■ Your assignment ■
Each line of the material, from the first through the one containing "hostname, app, pid, msgid", is to be written out exactly.

******************************

(** C16. What minilog-send builds, minilog reads back: if [buildDatagram] returns
    a datagram for a message and a broken-down time in range, it fits in one UDP
    payload and [parseSyslog] returns the format, facility, severity, timestamp,
    hostname, app, pid, msgid and text it was built from - the text less its
    trailing CR/LF, after the empty structured data in RFC 5424, whose NILVALUE
    [-] reads back as an absent field. *)
Theorem buildDatagram_roundtrip base msg rfc3164 now d m' :
  ValidTime now → buildDatagram base msg rfc3164 now = Ret d → Stripped msg m' →
  zlen d <= 65507 ∧
  ∃ m ts, parseSyslog d = Ret m ∧
    send_timestamp rfc3164 now = Ret ts ∧
    protocol m = (if rfc3164 then RFC3164 else RFC5424) ∧
    facility m = Some (sf_facility base) ∧ severity m = Some (sf_severity base) ∧
    timestamp m = Some ts ∧
    hostname m = (if rfc3164 then Some (sf_hostname base) else nil_field (sf_hostname base)) ∧
    appName m = (if rfc3164 then Some (sf_app base) else nil_field (sf_app base)) ∧
    procId m = (if rfc3164 then sf_pid base else sf_pid base ≫= nil_field) ∧
    msgId m = (if rfc3164 then None else sf_msgid base ≫= nil_field) ∧
    message m = (if rfc3164 then m' else lit "- " ++ m').
Proof.
  intros Ht Hd Hm. destruct (buildDatagram_reads _ _ _ _ _ _ Ht Hd Hm) as (Hl & ts & d' & Hts & HV & Hp).
  split; [done|]. exists (sent_message base ts d' m' rfc3164), ts. split; [done|]. split; [done|].
  assert (HFS : 0 <= sf_facility base <= 23 ∧ 0 <= sf_severity base <= 7) by (destruct HV; tauto).
  destruct (pri_split (sf_facility base) (sf_severity base) (proj1 HFS) (proj2 HFS)) as [Hq Hr].
  destruct rfc3164; cbn; rewrite Hq, Hr; split_and!; try done.
  injection Hts as <-. apply rfc5424Timestamp_field.
Qed.

Definition example_fields : SyslogFields :=
  mkFields 1 6 [] (lit "host") (lit "app") (Some (lit "12")) None [].
Definition example_time : LocalTime := mkLocalTime 126 8 3 14 7 31 123456 7200.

******************************

■ Expected answer ■
(** C16. What minilog-send builds, minilog reads back: if [buildDatagram] returns
    a datagram for a message and a broken-down time in range, it fits in one UDP
    payload and [parseSyslog] returns the format, facility, severity, timestamp,
    hostname, app, pid, msgid and text it was built from - the text less its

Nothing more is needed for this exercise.